Stored items:
(** ** Mgeko *)

Lemma listed_nonzero item c :
  Mgeko.listed item = Some c -> ~ (Mgeko.chapterNumber c == 0)%Q.
Proof.
  unfold Mgeko.listed. destruct (Mgeko.href item) as [h|]; [|discriminate].
  destruct (String.eqb h "" || negb (includes h "/reader/en/")); [discriminate|].
  destruct (Mgeko.match_chapter (Mgeko.chapterId_of h)) as [m|]; [|discriminate].
  destruct (Qeq_bool (Mgeko.parseFloat m) 0) eqn:E; [discriminate|].
  intros [= <-]. cbn [Mgeko.chapterNumber]. intros H%Qeq_bool_iff. congruence.
Qed.

Lemma linked_nonzero href c :
  Mgeko.linked href = Some c -> ~ (Mgeko.chapterNumber c == 0)%Q.
Proof.
  unfold Mgeko.linked. destruct href as [h|]; [|discriminate].
  destruct (String.eqb h "" || negb (includes h "/reader/en/")); [discriminate|].
  destruct (Mgeko.match_chapter_int (Mgeko.chapterId_of h)) as [digits|]; [|discriminate].
  destruct (Qeq_bool (Mgeko.parseInt digits) 0) eqn:E; [discriminate|].
  intros [= <-]. cbn [Mgeko.chapterNumber]. intros H%Qeq_bool_iff. congruence.
Qed.

(** What the loop and the sort make of a list of candidates. *)
Lemma sorted_candidates {X} (candidate : X -> option Mgeko.chapter) (items : list X) :
  let chapters :=
    Mgeko.sort_by (fun a b => Mgeko.chapterNumber b - Mgeko.chapterNumber a)%Q
      (fst (fold_left (Mgeko.visit candidate) items ([], []))) in
  (forall item c,
     In item items -> candidate item = Some c ->
     exists c', In c' chapters /\ (Mgeko.chapterNumber c' == Mgeko.chapterNumber c)%Q) /\
  (forall c, In c chapters -> exists item, In item items /\ candidate item = Some c) /\
  (forall pre item post c,
     items = pre ++ item :: post -> candidate item = Some c ->
     (forall it c', In it pre -> candidate it = Some c' ->
                    ~ (Mgeko.chapterNumber c' == Mgeko.chapterNumber c)%Q) ->
     In c chapters).
Proof.
  cbv zeta.
  destruct (MgekoFacts.visit_collects candidate items ([], [])
              MgekoFacts.seen_exactly_start I) as (_ & _ & _ & Hall & Hfrom).
  split; [|split].
  - intros item c Hitem Hc. destruct (Hall item c Hitem Hc) as (c' & Hc' & Heq).
    exists c'. split; [|exact Heq]. now apply MgekoFacts.in_sort_by.
  - intros c Hc. apply MgekoFacts.in_sort_by in Hc.
    destruct (Hfrom c Hc) as [[] | H]. exact H.
  - intros pre item post c -> Hc Hpre. apply MgekoFacts.in_sort_by.
    now apply MgekoFacts.visit_keeps_first.
Qed.

(** C8, as the specification states it, fails: of two releases of chapter 5
    only the first is an entry of the reply of Mgeko. *)
Lemma duplicate_numbers_are_merged : ~ Mgeko.keeps_duplicates.
Proof.
  intros H.
  specialize (H Mgeko.two_releases []
                {| Mgeko.href := Some "/reader/en/solo-leveling-chapter-5-asura/";
                   Mgeko.relativeTime := "2 days"; Mgeko.datetime := None |}
                {| Mgeko.id := "solo-leveling-chapter-5-asura";
                   Mgeko.chapterNumber := 5;
                   Mgeko.releaseDate := Some "2 days" |}).
  assert (Hin : In {| Mgeko.id := "solo-leveling-chapter-5-asura";
                      Mgeko.chapterNumber := 5;
                      Mgeko.releaseDate := Some "2 days" |}
                   (Mgeko.info_chapters (Some Mgeko.two_releases) [])).
  { apply H; [right; now left | now vm_compute]. }
  vm_compute in Hin. destruct Hin as [Heq | []]. discriminate Heq.
Qed.

(** C8 (amended). The chapter lists of the info operations follow no common
    rule.

    Mgeko: the list is in strictly descending order of chapter number,
    newest first, with one entry per chapter number, so chapters with the
    same number are merged, not kept as distinct entries.  Numbers are
    compared as doubles; no entry has the number 0; every number listed on
    the page is represented, every entry is a chapter listed on the page,
    and of the chapters listed with one number the first is the one kept.
    This holds for the all-chapters page and for the reader links of the
    main page read when that page fails.  The links of chapter 1 and of
    chapter 1.00000000000000001 give one entry, the first.

    Comix.to: when [formatChapter] accepts every chapter, the entries are in
    strictly descending order of number, one per number, and chapters with
    the same number are all kept, as the versions of that one entry.

    MangaDex (the adapter on the upstream API): the list is not sorted by
    the handler; it is the upstream feed in its own order, cut down to the
    first element of each chapter label.

    ManhuaPlus and ManhuaUS: the handler reads no chapter number and neither
    sorts nor merges; the list holds, in the order of the page, one entry
    for every element with a title and an id, so two releases of a chapter
    are two entries.  ManhuaUS lists nothing without a manga id, and reads
    the page itself when the chapter request fails. *)
Theorem chapter_lists_by_adapter :
  (forall all_chapters main_page,
     Mgeko.strictly_descending (Mgeko.info_chapters all_chapters main_page)) /\
  (forall items main_page,
     let chapters := Mgeko.info_chapters (Some items) main_page in
     (forall item c,
        In item items -> Mgeko.listed item = Some c ->
        exists c', In c' chapters /\ (Mgeko.chapterNumber c' == Mgeko.chapterNumber c)%Q) /\
     (forall c,
        In c chapters ->
        ~ (Mgeko.chapterNumber c == 0)%Q /\
        exists item, In item items /\ Mgeko.listed item = Some c) /\
     (forall pre item post c,
        items = pre ++ item :: post -> Mgeko.listed item = Some c ->
        (forall it c', In it pre -> Mgeko.listed it = Some c' ->
                       ~ (Mgeko.chapterNumber c' == Mgeko.chapterNumber c)%Q) ->
        In c chapters)) /\
  (forall main_page,
     let chapters := Mgeko.info_chapters None main_page in
     (forall href c,
        In href main_page -> Mgeko.linked href = Some c ->
        exists c', In c' chapters /\ (Mgeko.chapterNumber c' == Mgeko.chapterNumber c)%Q) /\
     (forall c,
        In c chapters ->
        ~ (Mgeko.chapterNumber c == 0)%Q /\
        exists href, In href main_page /\ Mgeko.linked href = Some c) /\
     (forall pre href post c,
        main_page = pre ++ href :: post -> Mgeko.linked href = Some c ->
        (forall it c', In it pre -> Mgeko.linked it = Some c' ->
                       ~ (Mgeko.chapterNumber c' == Mgeko.chapterNumber c)%Q) ->
        In c chapters)) /\
  Mgeko.info_chapters (Some Mgeko.rounded_alike) [] =
    [{| Mgeko.id := "x-chapter-1"; Mgeko.chapterNumber := 1;
        Mgeko.releaseDate := Some "1 day" |}] /\
  (forall (raw formatted : Type) (number : raw -> option Q)
          (formatChapter : raw -> completion formatted) (format : raw -> formatted)
          (rawChapters : list raw),
     (forall chapter, In chapter rawChapters -> formatChapter chapter = Ok (format chapter)) ->
     exists numbers,
       Comix.chapters number formatChapter rawChapters =
         Ok (numbers, map (Comix.entry_for number format rawChapters) numbers) /\
       StronglySorted (fun a b => (b < a)%Q) numbers /\
       (forall chapter, In chapter rawChapters ->
          exists num, In num numbers /\ (num == Comix.num_of number chapter)%Q /\
                      In (format chapter)
                         (Comix.versions (Comix.entry_for number format rawChapters num)))) /\
  (forall now feed,
     exists kept,
       Mangadex.info_chapters now feed =
         map (fun p => Mangadex.entry_of now (fst p) (snd p)) kept /\
       sublist (map fst kept) feed /\
       List.NoDup (map snd kept) /\
       (forall p, In p kept -> Mangadex.labelled (fst p) = Some (snd p)) /\
       (forall c l, In c feed -> Mangadex.labelled c = Some l -> In l (map snd kept)) /\
       (forall pre c post l,
          feed = pre ++ c :: post -> Mangadex.labelled c = Some l ->
          (forall c', In c' pre -> Mangadex.labelled c' <> Some l) ->
          In (c, l) kept)) /\
  (forall items,
     ManhuaPlus.info_chapters items = ChapterList.entries_of ManhuaPlus.baseUrl items) /\
  (forall mangaId ajax page,
     ManhuaUS.info_chapters mangaId ajax page =
       match mangaId, ajax with
       | Some _, Ok items => ChapterList.entries_of ManhuaUS.baseUrl items
       | Some _, Throw _ => ChapterList.entries_of ManhuaUS.baseUrl page
       | None, _ => []
       end) /\
  map ChapterList.id
      (ManhuaPlus.info_chapters (ChapterList.two_releases ManhuaPlus.baseUrl)) =
    ["solo-leveling/chapter-5"; "solo-leveling/chapter-5-asura"; "solo-leveling/chapter-4"] /\
  map ChapterList.title
      (ManhuaPlus.info_chapters (ChapterList.two_releases ManhuaPlus.baseUrl)) =
    ["Chapter 5"; "Chapter 5"; "Chapter 4"].
Proof.
  split; [exact MgekoFacts.info_chapters_strict|]. split; [|split; [|split]].
  - intros items main_page. cbv zeta. unfold Mgeko.info_chapters.
    rewrite (MgekoFacts.fold_left_ext _ _ MgekoFacts.visit_li_listed).
    destruct (sorted_candidates Mgeko.listed items) as (Hall & Hfrom & Hfirst).
    split; [exact Hall|]. split; [|exact Hfirst].
    intros c Hc. destruct (Hfrom c Hc) as (item & Hitem & Hlisted).
    split; [now apply (listed_nonzero item) | now exists item].
  - intros main_page. cbv zeta. unfold Mgeko.info_chapters.
    rewrite (MgekoFacts.fold_left_ext _ _ MgekoFacts.visit_anchor_linked).
    destruct (sorted_candidates Mgeko.linked main_page) as (Hall & Hfrom & Hfirst).
    split; [exact Hall|]. split; [|exact Hfirst].
    intros c Hc. destruct (Hfrom c Hc) as (href & Hhref & Hlinked).
    split; [now apply (linked_nonzero href) | now exists href].
  - now vm_compute.
  - split; [|split; [|split; [|split; [|split]]]].
    + intros raw formatted number formatChapter format rawChapters Hformat.
      destruct (ComixFacts.chapters_grouped number formatChapter format
                  rawChapters Hformat) as (numbers & Hrun & Hsorted & Hall & _).
      exists numbers. split; [exact Hrun|]. split; [exact Hsorted|]. exact Hall.
    + intros now feed. exists (Mangadex.first_of_each feed []).
      split; [|split; [|split; [|split; [|split]]]].
      * unfold Mangadex.info_chapters.
        rewrite (MangadexFacts.collect_first_of_each now feed [] ∅ []); [reflexivity|].
        intros l. rewrite elem_of_empty. simpl. tauto.
      * apply MangadexFacts.first_of_each_sublist.
      * apply MangadexFacts.first_of_each_nodup.
      * intros p Hp. now apply MangadexFacts.first_of_each_labelled in Hp.
      * intros c l Hc Hl.
        destruct (MangadexFacts.first_of_each_complete feed [] c l Hc Hl) as [[] | H]. exact H.
      * intros pre c post l -> Hl Hpre. apply MangadexFacts.first_of_each_first; auto.
    + intros items. unfold ManhuaPlus.info_chapters. now rewrite fold_visit_chapter.
    + intros [mangaId|] ajax page; [|reflexivity]. unfold ManhuaUS.info_chapters.
      destruct ajax; now rewrite fold_visit_chapter.
    + now vm_compute.
    + now vm_compute.
Qed.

_TO DO_
Tally every line of the data that holds the word "None" and write the count alone.

_SOLVED EXERCISE_
3